# Took Tibbers Outside!!



## PandaCobain (Apr 27, 2013)

I decided since it was really nice out (FINALLY) today, I would take Tibbers outside for the first time. She did not know what to do with herself. Lol. Here are some pictures. :3








































































Sent from Petguide.com Free App


----------



## Rumy91989 (Dec 31, 2012)

So, so cute! Love the pics of her in the flowers! Do be careful, though, as I believe she could get a sunburn if out for too long.


----------



## Kaliloca (Jan 24, 2013)

She looks so happy!! 

I'm glad you were finally able to take her out. Hopefully, she'll be able to make many more trips outside with you. 

You could even make a Photo Journal of her adventures in the great outdoors.


----------



## PandaCobain (Apr 27, 2013)

Rumy91989 said:


> So, so cute! Love the pics of her in the flowers! Do be careful, though, as I believe she could get a sunburn if out for too long.
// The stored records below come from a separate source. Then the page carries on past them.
(* ===== verification/SignVerify.v ===== *)
(** * SignVerify: the proxy's signatures verify

    [signRequest] and [verifySignatureAtTime] agree: what one makes the other accepts,
    through the text of the Authorization header. *)
From Stdlib Require Import Sorting.Sorted.
From S2P Require Import Prelude GoStrings GoTime TimeLaws GoUrl GoHttp Crypto Names CopySource.
From S2P Require Import PlanSpec ListRewrite Auth AuthSpec CanonicalRequest.

#[local] Opaque Sum256 hmac_sha256.

(** ** Byte order on strings *)

Lemma byte_val_inj c d : byte_val c = byte_val d -> c = d.
Proof. intros E. by rewrite <-(byte_chr_val c), E, byte_chr_val. Qed.

Lemma str_ltb_total s t : str_ltb s t = true \/ s = t \/ str_ltb t s = true.
Proof.
  revert t. induction s as [|c s IH]; intros [|d t]; [by right; left|by left|by right; right|].
  cbn. rewrite (Ascii.eqb_sym d c). destruct (Ascii.eqb_spec c d) as [->|Hne].
  - destruct (IH t) as [-> | [-> | ->]]; auto.
  - destruct (Z.lt_trichotomy (byte_val c) (byte_val d)) as [H|[H|H]].
    + left. by apply Z.ltb_lt.
    + by apply byte_val_inj in H.
    + right; right. by apply Z.ltb_lt.
Qed.

Lemma str_ltb_trans s t u : str_ltb s t = true -> str_ltb t u = true -> str_ltb s u = true.
Proof.
  revert t u. induction s as [|c s IH]; intros [|d t] [|e u]; cbn; try done.
  destruct (Ascii.eqb_spec c d) as [->|H1], (Ascii.eqb_spec d e) as [->|H2]; eauto.
  - by rewrite (proj2 (Ascii.eqb_neq _ _) H1).
  - rewrite !Z.ltb_lt. intros. destruct (Ascii.eqb_spec c e) as [->|]; [lia|]. apply Z.ltb_lt. lia.
Qed.

Definition str_lt (s t : string) : Prop := str_ltb s t = true.

Lemma str_leb_lt s t : s <> t -> str_leb s t = true -> str_lt s t.
Proof.
  unfold str_leb. intros Hne H%negb_true_iff. destruct (str_ltb_total s t) as [?|[?|?]]; congruence.
Qed.

Lemma str_leb_false s t : str_leb s t = false -> str_lt t s.
Proof. unfold str_leb. by intros H%negb_false_iff. Qed.

Lemma insert_string_perm s l : insert_string s l ≡ₚ s :: l.
Proof.
  induction l as [|t l IH]; [done|]. cbn. destruct (str_leb s t); [done|]. rewrite IH. apply Permutation_swap.
Qed.

Lemma sort_strings_perm l : sort_strings l ≡ₚ l.
Proof. induction l as [|s l IH]; [done|]. cbn. by rewrite insert_string_perm, IH. Qed.

Lemma insert_string_sorted s l :
  s ∉ l -> StronglySorted str_lt l -> StronglySorted str_lt (insert_string s l).
Proof.
  intros Hs Hl. induction Hl as [|t l Hl IH Ht]; [repeat constructor|]. cbn.
  destruct (str_leb s t) eqn:E.
  - apply str_leb_lt in E; [|set_solver]. constructor; [by constructor|]. constructor; [done|].
    eapply Forall_impl; [exact Ht|]. intros u Hu. by eapply str_ltb_trans.
  - apply str_leb_false in E. constructor; [apply IH; set_solver|].
    apply Forall_forall. intros u Hu. rewrite insert_string_perm in Hu.
    apply elem_of_cons in Hu as [->|Hu]; [done|]. rewrite Forall_forall in Ht. by apply Ht.
Qed.

Lemma sort_strings_sorted l : NoDup l -> StronglySorted str_lt (sort_strings l).
Proof.
  induction l as [|s l IH]; intros Hnd; [constructor|]. apply NoDup_cons in Hnd as [Hs Hnd]. cbn.
  apply insert_string_sorted; [by rewrite sort_strings_perm|auto].
Qed.

Lemma check_signed_sorted previous l :
  (forall p, previous = Some p -> Forall (str_lt p) l) -> StronglySorted str_lt l ->
  Forall (fun h => h <> "" /\ ToLower h = h) l -> check_signed previous l = Ok tt.
Proof.
  intros Hp Hs. revert previous Hp. induction Hs as [|h l Hs IH Hh]; intros previous Hp Hf; [done|].
  apply Forall_cons in Hf as [[Hne Hlow] Hf]. cbn [check_signed].
  rewrite (proj2 (String.eqb_neq _ _) Hne), Hlow, String.eqb_refl. cbn [negb orb].
  assert (match previous with Some p => negb (str_ltb p h) | None => false end = false) as ->.
  { destruct previous as [p|]; [|done]. specialize (Hp p eq_refl). apply Forall_cons in Hp as [Hp _].
    unfold str_lt in Hp. by rewrite Hp. }
  apply IH; [|done]. by intros p [=<-].
Qed.

(** ** Header names *)

Definition token (s : string) : Prop := str_forallb validHeaderFieldByte s = true.

Lemma ascii_lower_token c :
  validHeaderFieldByte c = true ->
  validHeaderFieldByte (ascii_lower c) = true /\ ascii_lower (ascii_lower c) = ascii_lower c /\
  forall upper, canonical_byte upper (ascii_lower c) = canonical_byte upper c.
Proof.
  destruct c as [[] [] [] [] [] [] [] []]; vm_compute; intros ?; try discriminate;
    (split; [done|split; [done|intros []; done]]).
Qed.

Lemma ToLower_token s :
  token s -> token (ToLower s) /\ ToLower (ToLower s) = ToLower s /\
  forall upper, canonical_bytes upper (ToLower s) = canonical_bytes upper s.
Proof.
  unfold token. induction s as [|c s IH]; [done|]. cbn [str_forallb].
  intros [Hc Hs]%andb_true_iff. destruct (IH Hs) as (Ht & Hl & Hcb).
  destruct (ascii_lower_token c Hc) as (Htc & Hlc & Hcc).
  rewrite (ToLower_ascii c) by by apply token_ascii. split_and!.
  - cbn. by rewrite Htc, Ht.
  - by rewrite ToLower_ascii, Hlc, Hl by by apply token_ascii.
  - intros upper. by rewrite !canonical_bytes_cons, Hcc, Hcb.
Qed.

Lemma CanonicalHeaderKey_ToLower s : token s -> CanonicalHeaderKey (ToLower s) = CanonicalHeaderKey s.
Proof.
  intros Hs. destruct (ToLower_token s Hs) as (Ht & _ & Hc). unfold CanonicalHeaderKey.
  unfold token in *. by rewrite Hs, Ht, Hc.
Qed.

(** The bytes of a token are none of these. *)
Lemma token_free (c : ascii) s :
  c ∈ [","; ";"; "="; "/"; " "; byte_chr 10]%char -> token s -> Contains s (String c "") = false.
Proof.
  intros Hc Hs. apply (Contains_byte_forallb validHeaderFieldByte); [done|].
  repeat (apply elem_of_cons in Hc as [->|Hc]; [by vm_compute|]). by apply not_elem_of_nil in Hc.
Qed.

(** The header of a request the proxy signs: canonical tokens, none of them one that
    authentication itself uses. *)
Definition auth_names : list string :=
  ["Authorization"; "X-Amz-Security-Token"; "X-Amz-Trailer"].

Definition signable_names (h : Header) : Prop :=
  forall n vs, h !! n = Some vs ->
    token n /\ n <> "" /\ CanonicalHeaderKey n = n /\ n ∉ auth_names.

Lemma names_elem h l :
  l ∈ names_to_sign h <-> l = "host" \/ (exists n vs, h !! n = Some vs /\ l = ToLower n).
Proof.
  unfold names_to_sign. rewrite sort_strings_perm, elem_of_cons, list_elem_of_filter.
  rewrite list_elem_of_fmap. split.
  - intros [->|[_ (n & -> & Hn)]]; [by left|]. right.
    apply list_elem_of_fmap in Hn as ([n' vs] & -> & Hn%elem_of_map_to_list). eauto.
  - intros [->|(n & vs & Hn & ->)]; [by left|].
    destruct (decide (ToLower n = "host")) as [->|Hne]; [by left|]. right. split; [done|].
    exists n. split; [done|]. apply list_elem_of_fmap. exists (n, vs). by rewrite elem_of_map_to_list.
Qed.

Lemma names_NoDup h : signable_names h -> NoDup (names_to_sign h).
Proof.
  intros Hh. unfold names_to_sign. rewrite sort_strings_perm. apply NoDup_cons. split.
  - rewrite list_elem_of_filter. by intros [? _].
  - apply NoDup_filter. apply NoDup_fmap_2_strong; [|apply NoDup_fst_map_to_list].
    intros n n' Hn Hn' E.
    apply list_elem_of_fmap in Hn as ([m vs] & -> & Hn%elem_of_map_to_list).
    apply list_elem_of_fmap in Hn' as ([m' vs'] & -> & Hn'%elem_of_map_to_list). cbn [fst] in *.
    destruct (Hh _ _ Hn) as (Ht & _ & Hc & _), (Hh _ _ Hn') as (Ht' & _ & Hc' & _).
    by rewrite <-Hc, <-Hc', <-(CanonicalHeaderKey_ToLower m), <-(CanonicalHeaderKey_ToLower m'), E.
Qed.

Lemma names_token h l : signable_names h -> l ∈ names_to_sign h -> token l /\ l <> "" /\ ToLower l = l.
Proof.
  intros Hh [->|(n & vs & Hn & ->)]%names_elem; [by vm_compute|].
  destruct (Hh _ _ Hn) as (Ht & Hne & _). destruct (ToLower_token n Ht) as (? & ? & _).
  split_and!; [done| |done]. destruct n as [|c n]; [done|].
  unfold token in Ht. cbn in Ht. apply andb_true_iff in Ht as [Hc _].
  by rewrite ToLower_ascii by by apply token_ascii.
Qed.

Lemma names_validate h :
  signable_names h -> is_Some (h !! "X-Amz-Date") ->
  validateSignedHeaders (names_to_sign h) = Ok tt.
Proof.
  intros Hh [vs Hd]. unfold validateSignedHeaders.
  assert ("host" ∈ names_to_sign h) as Hhost by (apply names_elem; by left).
  assert ("x-amz-date" ∈ names_to_sign h) as Hdate by (apply names_elem; right; eauto).
  rewrite bool_decide_false by (intros E; rewrite E in Hhost; by apply not_elem_of_nil in Hhost).
  rewrite check_signed_sorted.
  - unfold has_name.
    rewrite (proj2 (existsb_elem_of (String.eqb "host") _)) by (by exists "host").
    rewrite (proj2 (existsb_elem_of (String.eqb "x-amz-date") _)) by (by exists "x-amz-date"). done.
  - done.
  - apply sort_strings_sorted. unfold names_to_sign in *.
    pose proof (names_NoDup h Hh) as Hnd. unfold names_to_sign in Hnd.
    by rewrite sort_strings_perm in Hnd.
  - apply Forall_forall. intros l Hl. by destruct (names_token h l Hh Hl) as (_ & ? & ?).
Qed.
Yeah. I didn't have her out for too long. I'm going to look into getting some baby sun screen if I want to take her out more often. I moved her from the sunny area to a shady area shortly after taking a few pictures. She did seem to have fun though. And I love the flower pictures. :3

Sent from Petguide.com Free App


----------



## PandaCobain (Apr 27, 2013)

Kaliloca said:


> She looks so happy!!
> 
> I'm glad you were finally able to take her out. Hopefully, she'll be able to make many more trips outside with you.
> 
> You could even make a Photo Journal of her adventures in the great outdoors.
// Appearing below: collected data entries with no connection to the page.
Definition responsePathIsContainer (profile : S3ResponseProfile) (path : string) : bool :=
  existsb (fun candidate => HasPrefix candidate (path +:+ "/")) (knownResponsePaths profile)
  || existsb (fun pr => (String.eqb pr.1 path && fr_identityContainer pr.2)
                        || HasPrefix pr.1 (path +:+ "/")) (responseFieldRules profile).

(** ** Text transforms *)

(** [urlEncoded] text of a field, decoded. *)
Definition decode_text (p : S3OperationPlan) (text : string) : option string :=
  if String.eqb (Values_Get (p_query p) "encoding-type") "url" then PathUnescape text
  else Some text.

Definition echo_error {A} : result string A := Err "upstream echo does not match request".

Definition key_echo_field (path : string) : option string :=
  if String.eqb path "ListBucketResult/Prefix" || String.eqb path "ListMultipartUploadsResult/Prefix"
  then Some "prefix"
  else if String.eqb path "ListBucketResult/Marker" then Some "marker"
  else if String.eqb path "ListBucketResult/StartAfter" then Some "start-after"
  else if String.eqb path "ListMultipartUploadsResult/KeyMarker" then Some "key-marker"
  else None.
I hope she was happy! Haha.

I hope she can too. She's too cutes!! And I love natural light photos.

Ooh. I should definitely do that. It'd be great.
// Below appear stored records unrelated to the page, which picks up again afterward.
Lemma step_ok_at {A} (good : A -> Prop) s (r : result string A) :
  rw_ok s -> (forall a, r = Ok a -> good a) -> step_ok good (at_state s r).
Proof.
  intros [Hd _ _] Hg. unfold at_state. destruct r as [a|]; cbn; [by apply Hg|].
  by eapply beginning_doc.
Qed.

Lemma rw_ok_frame s s' :
  rw_ok s -> rw_stack s' = rw_stack s -> rw_encoder s' = rw_encoder s -> rw_ok s'.
Proof. intros [Hd Ho Hn] Hs He. split; by rewrite ?Hs, ?He. Qed.

Lemma nested_open_close e name attrs mid :
  encoder_ok e -> nested (name :: e_open e) mid = Some (name :: e_open e) ->
  nested [] (e_out e ++ StartElement name attrs :: mid ++ [EndElement name]) = Some (e_open e).
Proof.
  intros He Hm. rewrite nested_app, He. cbn. rewrite nested_app, Hm. cbn. by rewrite bool_decide_true.
Qed.

Lemma nested_identity bucket open : nested open (identity_fields bucket) = Some open.
Proof. cbn. by rewrite !bool_decide_true. Qed.

Lemma known_start_ok name attrs rest s :
  rw_ok s -> known (path_of (rw_stack s ++ [x_Local name])) -> Forall safe_attr attrs ->
  step_ok (fun sr => rw_ok sr.1)
    (known_start p cfg pathPrefix virtualLocation name attrs rest
       (with_stack (rw_stack s ++ [x_Local name]) s)).
Proof.
  intros [Hd Ho Hn] Hk Ha. unfold known_start. cbn [rw_stack with_stack with_owners rw_encoder].
  pose proof (encode_one (StartElement name attrs) (rw_encoder s)) as He.
  destruct (encode_all [StartElement name attrs] (rw_encoder s)) as [e|[m e]];
    [|cbn; subst e; by eapply beginning_doc].
  apply EncodeToken_start in He as [Hl ->].
  set (path := path_of (rw_stack s ++ [x_Local name])) in *.
  assert (beginning (e_out (rw_encoder s) ++ [StartElement name attrs])) as Hb.
  { exists (rw_stack s), (e_out (rw_encoder s)), [StartElement name attrs]. eauto 10. }
  assert (forall a b c d, replaces path = None ->
    rw_ok (mkRewriting (rw_stack s ++ [x_Local name]) (rw_seenRoot s) (rw_seenFields s) a b c
      (rw_emptyContinuation s) (rw_emptyMarker s) d
      (mkEncoder (e_out (rw_encoder s) ++ [StartElement name attrs])
         (name :: e_open (rw_encoder s))))) as Hopen.
  { intros a b c d Hr. split; cbn [rw_stack rw_encoder e_out e_open].
    - by apply doc_open.
    - by rewrite reverse_cons, fmap_app, <-Ho.
    - unfold encoder_ok. cbn. by rewrite nested_app, Hn. }
  unfold replaces in Hopen.
  destruct (responseFieldRuleForPath profile path) as [fr|] eqn:Er; [|by apply Hopen].
  destruct (fr_identityContainer fr) eqn:Ei.
  - destruct (skip 0 rest) as [rest'|]; [|exact Hb]. cbn [rw_encoder with_encoder].
    rewrite encode_identity by done. cbn [step_ok fst].
    split; cbn [rw_stack rw_encoder with_stack with_encoder with_owners e_out e_open].
    + rewrite pop_snoc, <-(assoc_L (++)). by eapply doc_identity.
    + by rewrite pop_snoc.
    + unfold encoder_ok. cbn [e_out e_open]. rewrite <-(assoc_L (++)).
      apply nested_open_close; [done|apply nested_identity].
  - case_bool_decide as Et; [by apply Hopen|].
    cbn [rw_encoder with_encoder rw_stack]. unfold at_state.
    destruct (readElementText name "" rest) as [[raw rest']|]; [|exact Hb]. cbn [res_map_err fst snd].
    destruct (applyResponseTextTransform (fr_transform fr) path raw p cfg pathPrefix
                virtualLocation) as [text|] eqn:Ea; [|exact Hb].
    cbn [res_map_err]. rewrite encode_text by done. cbn [step_ok fst].
    split; cbn [rw_stack rw_encoder with_stack with_encoder with_owners record_field e_out e_open].
    + rewrite pop_snoc, <-(assoc_L (++)). by eapply doc_field.
    + by rewrite pop_snoc.
    + unfold encoder_ok. cbn [e_out e_open]. rewrite <-(assoc_L (++)).
      by apply (nested_open_close _ name attrs [CharData text]).
Qed.

Lemma start_step_ok name attrs rest s :
  rw_ok s ->
  step_ok (fun sr => rw_ok sr.1) (start_step p cfg pathPrefix virtualLocation name attrs rest s).
Proof.
  intros Hs. unfold start_step. eapply step_ok_bind.
  { apply (step_ok_at (fun s1 => rw_ok s1)); [done|]. intros s1. unfold admit_start.
    repeat (case_match; [done|]). intros <-%Ok_inj. by apply (rw_ok_frame s). }
  intros s1 Hs1. cbv zeta. destruct (knownResponsePath _ _) eqn:Ek; cbn [negb].
  - apply known_start_ok; [done|exact Ek|apply filterSafe_attrs].
  - destruct (_ && _); [apply (beginning_doc (rw_stack s1)), Hs1|].
    destruct (skip 0 rest); [done|]. apply (beginning_doc (rw_stack s1)), Hs1.
Qed.

Lemma end_step_ok name s : rw_ok s -> step_ok rw_ok (end_step p name s).
Proof.
  intros Hs. unfold end_step. destruct (_ =? 0)%nat; [apply (beginning_doc (rw_stack s)), Hs|].
  eapply step_ok_bind.
  { apply (step_ok_at rw_ok); [done|]. intros s1. unfold pop_owner.
    repeat case_match; intros; simplify_eq; by try apply (rw_ok_frame s). }
  intros s1 [Hd Ho Hn]. pose proof (encode_one (EndElement name) (rw_encoder s1)) as He.
  destruct (encode_all _ _) as [e|[m e]]; [|cbn; subst e; by eapply beginning_doc].
  pose proof (EncodeToken_ok _ _ _ Hn He) as Hn'.
  apply EncodeToken_end in He as (open & Hop & ->). rewrite Hop, reverse_cons, fmap_app in Ho.
  cbn [fmap list_fmap] in Ho.
  split; cbn [rw_stack rw_encoder with_stack with_encoder e_out e_open]; rewrite ?Ho, ?pop_snoc;
    [|done|done].
  apply doc_close. by rewrite <-Ho.
Qed.

Lemma text_step_ok text s : rw_ok s -> step_ok rw_ok (text_step p text s).
Proof.
  intros Hs. unfold text_step. cbv zeta.
  destruct (negb _ && _) eqn:Ec; [apply (beginning_doc (rw_stack s)), Hs|].
  destruct Hs as [Hd Ho Hn]. cbn. split; cbn; [|done|].
  - apply doc_text; [done|]. apply andb_false_iff in Ec as [Ec%negb_false_iff%String.eqb_eq|Ec];
      [by left|right]. apply orb_false_iff in Ec as [Ec%negb_false_iff Ec']. done.
  - unfold encoder_ok. cbn. by rewrite nested_app, Hn.
Qed.

(** *** The loop *)

Lemma readElementText_shorter start text ts r :
  readElementText start text ts = Ok r -> (length r.2 < length ts)%nat.
Proof.
  revert text. induction ts as [|t ts IH]; intros text; [done|]. destruct t; cbn; try done.
  - case_bool_decide; [|done]. intros <-%Ok_inj. cbn. lia.
  - destruct (_ <? _); [done|]. intros H%IH. lia.
  - intros H%IH. lia.
  - intros H%IH. lia.
  - intros H%IH. lia.
Qed.

Lemma start_step_shorter name attrs rest s r :
  start_step p cfg pathPrefix virtualLocation name attrs rest s = Ok r ->
  (length r.2 <= length rest)%nat.
Proof.
  unfold start_step. destruct (at_state _ _) as [s1|]; [|done]. cbv zeta.
  destruct (negb _).
  - destruct (_ && _); [done|]. destruct (skip 0 rest) eqn:E; [|done]. intros <-%Ok_inj. cbn.
    apply skip_shorter in E. lia.
  - unfold known_start. destruct (encode_all _ _); [|done]. cbv zeta.
    destruct (responseFieldRuleForPath _ _) as [fr|]; [|intros <-%Ok_inj; cbn; lia].
    destruct (fr_identityContainer fr).
    + destruct (skip 0 rest) eqn:E; [|done]. destruct (encode_all _ _); [|done].
      intros <-%Ok_inj. cbn. apply skip_shorter in E. lia.
    + case_bool_decide; [intros <-%Ok_inj; cbn; lia|].
      unfold at_state. destruct (readElementText name "" rest) as [[raw rest']|] eqn:E; [|done].
      cbn [res_map_err fst snd]. destruct (applyResponseTextTransform _ _ _ _ _ _ _); [|done].
      cbn [res_map_err]. destruct (encode_all _ _); [|done]. intros <-%Ok_inj. cbn.
      apply readElementText_shorter in E. cbn in E. lia.
Qed.

(** The fuel is enough: the loop never stops for lack of it. *)
Lemma rewrite_loop_fuel fuel fuel' tokens s :
  (length tokens < fuel)%nat -> (length tokens < fuel')%nat ->
  rewrite_loop p cfg pathPrefix virtualLocation fuel tokens s =
  rewrite_loop p cfg pathPrefix virtualLocation fuel' tokens s.
Proof.
  revert fuel' tokens s. induction fuel as [|fuel IH]; intros [|fuel'] tokens s H1 H2; try lia.
  cbn [rewrite_loop]. destruct tokens as [|t rest]; [done|]. cbn in H1, H2. destruct t.
  - destruct (start_step _ _ _ _ _ _ _ _) as [[s1 rest']|] eqn:E; [|done].
    apply start_step_shorter in E. cbn in *. apply IH; lia.
  - destruct (end_step _ _ _); [|done]. apply IH; lia.
  - destruct (text_step _ _ _); [|done]. apply IH; lia.
  - apply IH; lia.
  - apply IH; lia.
  - apply IH; lia.
Qed.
Sent from Petguide.com Free App


----------



## RosesRufflesandRats (Apr 25, 2013)

Aww, she looks so excited!!!! Beautiful pictures!


----------



## PandaCobain (Apr 27, 2013)

RosesRufflesandRats said:


> Aww, she looks so excited!!!! Beautiful pictures!


Hehe. Thanks. I used my phone cause I couldn't find the camera. I think they turned out pretty alright though. :3

Sent from Petguide.com Free App


----------



## RosesRufflesandRats (Apr 25, 2013)

PandaCobain said:


> Hehe. Thanks. I used my phone cause I couldn't find the camera. I think they turned out pretty alright though. :3
> 
> Sent from Petguide.com Free App


Ugh, okay, now I'm just mad! When I take pictures on my phone, does it look like that? No!


----------



## PandaCobain (Apr 27, 2013)

RosesRufflesandRats said:


> Ugh, okay, now I'm just mad! When I take pictures on my phone, does it look like that? No!


Awe! Haha. My phone camera is pretty good. I have a Samsung Galaxy S 3 so... xD Also the light helped a lot. Though it did make her look glowy...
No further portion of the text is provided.